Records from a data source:

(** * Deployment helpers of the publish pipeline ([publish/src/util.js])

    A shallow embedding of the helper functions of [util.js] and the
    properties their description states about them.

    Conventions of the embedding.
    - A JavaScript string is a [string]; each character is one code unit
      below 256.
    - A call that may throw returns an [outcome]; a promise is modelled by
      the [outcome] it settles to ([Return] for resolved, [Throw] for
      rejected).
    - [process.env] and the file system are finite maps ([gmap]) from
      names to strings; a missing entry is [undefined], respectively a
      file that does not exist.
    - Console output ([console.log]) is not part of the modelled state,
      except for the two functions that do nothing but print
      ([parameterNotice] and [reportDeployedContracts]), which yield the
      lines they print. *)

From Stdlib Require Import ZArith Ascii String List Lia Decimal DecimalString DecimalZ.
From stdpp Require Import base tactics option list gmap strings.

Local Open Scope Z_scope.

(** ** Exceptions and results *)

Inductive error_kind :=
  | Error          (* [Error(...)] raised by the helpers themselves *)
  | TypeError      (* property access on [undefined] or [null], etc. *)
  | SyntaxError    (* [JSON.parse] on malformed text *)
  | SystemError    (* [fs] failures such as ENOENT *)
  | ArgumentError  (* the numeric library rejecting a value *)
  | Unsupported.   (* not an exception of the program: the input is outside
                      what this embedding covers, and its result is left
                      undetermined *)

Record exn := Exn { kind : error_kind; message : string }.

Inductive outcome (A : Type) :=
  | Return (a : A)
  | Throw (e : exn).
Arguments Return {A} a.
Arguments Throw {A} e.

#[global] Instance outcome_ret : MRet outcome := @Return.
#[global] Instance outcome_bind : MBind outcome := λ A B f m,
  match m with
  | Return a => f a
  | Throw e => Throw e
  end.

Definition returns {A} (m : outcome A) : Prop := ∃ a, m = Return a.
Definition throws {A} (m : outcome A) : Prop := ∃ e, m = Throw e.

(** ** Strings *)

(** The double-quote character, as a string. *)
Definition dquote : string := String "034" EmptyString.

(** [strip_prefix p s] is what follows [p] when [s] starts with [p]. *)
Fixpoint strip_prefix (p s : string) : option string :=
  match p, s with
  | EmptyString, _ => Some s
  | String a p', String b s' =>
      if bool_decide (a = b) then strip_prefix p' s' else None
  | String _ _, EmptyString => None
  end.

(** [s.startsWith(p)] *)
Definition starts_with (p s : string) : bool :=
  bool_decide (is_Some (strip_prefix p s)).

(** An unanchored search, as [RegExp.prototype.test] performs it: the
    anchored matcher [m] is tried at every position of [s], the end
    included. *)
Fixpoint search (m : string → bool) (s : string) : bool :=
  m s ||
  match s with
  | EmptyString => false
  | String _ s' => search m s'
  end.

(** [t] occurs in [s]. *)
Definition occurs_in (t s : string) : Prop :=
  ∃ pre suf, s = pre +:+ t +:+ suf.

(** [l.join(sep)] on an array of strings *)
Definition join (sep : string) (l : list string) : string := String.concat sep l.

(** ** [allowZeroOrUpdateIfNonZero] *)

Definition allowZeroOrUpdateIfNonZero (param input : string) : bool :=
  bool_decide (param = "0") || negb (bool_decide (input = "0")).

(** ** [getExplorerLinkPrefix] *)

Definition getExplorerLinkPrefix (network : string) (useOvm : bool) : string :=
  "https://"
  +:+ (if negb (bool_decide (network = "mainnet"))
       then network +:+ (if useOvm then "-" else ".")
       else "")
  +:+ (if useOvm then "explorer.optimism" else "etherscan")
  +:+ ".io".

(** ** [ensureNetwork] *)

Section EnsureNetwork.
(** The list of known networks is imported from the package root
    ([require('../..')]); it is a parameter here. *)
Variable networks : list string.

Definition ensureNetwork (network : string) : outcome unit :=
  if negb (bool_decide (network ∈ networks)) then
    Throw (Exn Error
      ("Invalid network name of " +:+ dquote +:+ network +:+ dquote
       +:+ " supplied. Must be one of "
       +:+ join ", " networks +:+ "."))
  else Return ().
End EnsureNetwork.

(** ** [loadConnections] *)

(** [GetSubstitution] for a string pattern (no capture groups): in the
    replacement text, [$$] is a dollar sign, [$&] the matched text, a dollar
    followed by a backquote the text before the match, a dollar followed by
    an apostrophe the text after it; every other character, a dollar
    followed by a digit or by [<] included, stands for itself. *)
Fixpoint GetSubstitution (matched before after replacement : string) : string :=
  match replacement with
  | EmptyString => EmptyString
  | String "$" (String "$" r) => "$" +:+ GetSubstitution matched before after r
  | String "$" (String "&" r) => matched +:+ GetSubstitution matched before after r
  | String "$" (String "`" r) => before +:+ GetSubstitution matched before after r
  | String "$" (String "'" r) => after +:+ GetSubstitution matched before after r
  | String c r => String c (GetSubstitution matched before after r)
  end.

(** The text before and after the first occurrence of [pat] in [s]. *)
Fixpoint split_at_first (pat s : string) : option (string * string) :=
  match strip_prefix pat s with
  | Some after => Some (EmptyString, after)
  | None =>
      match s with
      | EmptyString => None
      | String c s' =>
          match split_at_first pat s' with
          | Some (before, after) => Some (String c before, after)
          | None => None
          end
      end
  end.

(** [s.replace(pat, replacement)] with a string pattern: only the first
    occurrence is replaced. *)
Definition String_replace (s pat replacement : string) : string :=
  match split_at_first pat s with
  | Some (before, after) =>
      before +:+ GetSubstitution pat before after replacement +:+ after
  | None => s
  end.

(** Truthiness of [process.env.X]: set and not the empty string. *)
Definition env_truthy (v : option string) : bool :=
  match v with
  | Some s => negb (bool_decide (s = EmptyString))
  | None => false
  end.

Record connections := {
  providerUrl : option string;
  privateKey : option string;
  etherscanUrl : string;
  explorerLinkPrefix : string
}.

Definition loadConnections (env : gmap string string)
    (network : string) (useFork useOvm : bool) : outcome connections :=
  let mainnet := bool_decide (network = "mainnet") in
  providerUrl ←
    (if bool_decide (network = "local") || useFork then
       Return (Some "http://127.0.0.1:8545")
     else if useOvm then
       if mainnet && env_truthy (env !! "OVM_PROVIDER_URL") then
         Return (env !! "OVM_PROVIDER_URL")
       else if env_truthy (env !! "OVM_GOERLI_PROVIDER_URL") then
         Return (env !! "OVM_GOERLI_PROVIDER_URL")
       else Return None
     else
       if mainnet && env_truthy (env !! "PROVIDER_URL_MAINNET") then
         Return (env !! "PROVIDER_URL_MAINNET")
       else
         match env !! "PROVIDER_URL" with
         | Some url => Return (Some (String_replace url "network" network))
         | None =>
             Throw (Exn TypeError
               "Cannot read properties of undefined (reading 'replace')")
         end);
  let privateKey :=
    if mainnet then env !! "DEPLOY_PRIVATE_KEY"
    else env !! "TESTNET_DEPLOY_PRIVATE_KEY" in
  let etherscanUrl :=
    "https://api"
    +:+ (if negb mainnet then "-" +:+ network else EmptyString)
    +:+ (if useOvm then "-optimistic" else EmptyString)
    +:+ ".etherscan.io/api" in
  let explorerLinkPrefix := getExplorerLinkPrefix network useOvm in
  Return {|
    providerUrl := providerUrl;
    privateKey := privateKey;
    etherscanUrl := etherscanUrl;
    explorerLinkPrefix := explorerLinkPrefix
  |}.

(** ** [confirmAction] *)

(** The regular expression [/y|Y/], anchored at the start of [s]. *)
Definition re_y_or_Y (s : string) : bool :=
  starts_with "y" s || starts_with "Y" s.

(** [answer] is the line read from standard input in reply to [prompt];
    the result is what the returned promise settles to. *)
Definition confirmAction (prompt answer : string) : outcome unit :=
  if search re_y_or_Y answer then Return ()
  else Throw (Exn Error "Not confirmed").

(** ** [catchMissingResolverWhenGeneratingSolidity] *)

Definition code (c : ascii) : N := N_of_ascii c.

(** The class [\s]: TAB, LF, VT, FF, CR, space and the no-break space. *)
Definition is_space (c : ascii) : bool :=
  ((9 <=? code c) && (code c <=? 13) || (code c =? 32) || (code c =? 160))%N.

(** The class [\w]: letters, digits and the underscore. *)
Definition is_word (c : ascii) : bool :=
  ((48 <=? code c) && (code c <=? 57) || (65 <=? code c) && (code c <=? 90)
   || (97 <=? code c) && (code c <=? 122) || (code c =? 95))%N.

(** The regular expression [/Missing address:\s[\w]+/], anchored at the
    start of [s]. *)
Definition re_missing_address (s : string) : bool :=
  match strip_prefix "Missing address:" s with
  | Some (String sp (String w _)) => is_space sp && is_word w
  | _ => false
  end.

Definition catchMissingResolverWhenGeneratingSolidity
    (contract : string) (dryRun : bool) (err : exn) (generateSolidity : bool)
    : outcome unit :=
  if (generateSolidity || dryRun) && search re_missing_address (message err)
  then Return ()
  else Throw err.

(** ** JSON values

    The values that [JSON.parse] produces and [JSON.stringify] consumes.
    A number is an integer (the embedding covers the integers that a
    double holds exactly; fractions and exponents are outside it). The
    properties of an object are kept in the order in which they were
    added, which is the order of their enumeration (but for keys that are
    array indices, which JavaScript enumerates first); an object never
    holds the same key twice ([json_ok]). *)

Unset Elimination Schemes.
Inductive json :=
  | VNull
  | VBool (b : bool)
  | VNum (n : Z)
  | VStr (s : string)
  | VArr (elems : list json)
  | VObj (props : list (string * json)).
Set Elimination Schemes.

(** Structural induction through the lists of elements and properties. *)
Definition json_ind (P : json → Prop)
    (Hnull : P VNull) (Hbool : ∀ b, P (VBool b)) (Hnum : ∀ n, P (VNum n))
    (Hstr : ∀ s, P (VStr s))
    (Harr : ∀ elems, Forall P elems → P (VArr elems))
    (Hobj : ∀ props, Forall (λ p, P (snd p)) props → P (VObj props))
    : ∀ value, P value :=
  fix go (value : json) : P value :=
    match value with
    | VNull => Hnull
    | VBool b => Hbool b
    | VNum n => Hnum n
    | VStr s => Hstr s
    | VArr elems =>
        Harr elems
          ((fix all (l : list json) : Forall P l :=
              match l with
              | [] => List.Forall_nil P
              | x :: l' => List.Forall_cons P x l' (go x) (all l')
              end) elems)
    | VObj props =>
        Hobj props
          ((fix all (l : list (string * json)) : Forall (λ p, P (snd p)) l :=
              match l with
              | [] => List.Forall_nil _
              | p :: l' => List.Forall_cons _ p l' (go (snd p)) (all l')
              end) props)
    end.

* ACTIVITY *
Scan the records for the string "EmptyString". Copy each line in which it appears.

* ANSWER FOR THE TASK *
Definition dquote : string := String "034" EmptyString.
  | EmptyString, _ => Some s
  | String _ _, EmptyString => None
  | EmptyString => false
  | EmptyString => EmptyString
  | Some after => Some (EmptyString, after)
      | EmptyString => None
  | Some s => negb (bool_decide (s = EmptyString))
    +:+ (if negb mainnet then "-" +:+ network else EmptyString)
    +:+ (if useOvm then "-optimistic" else EmptyString)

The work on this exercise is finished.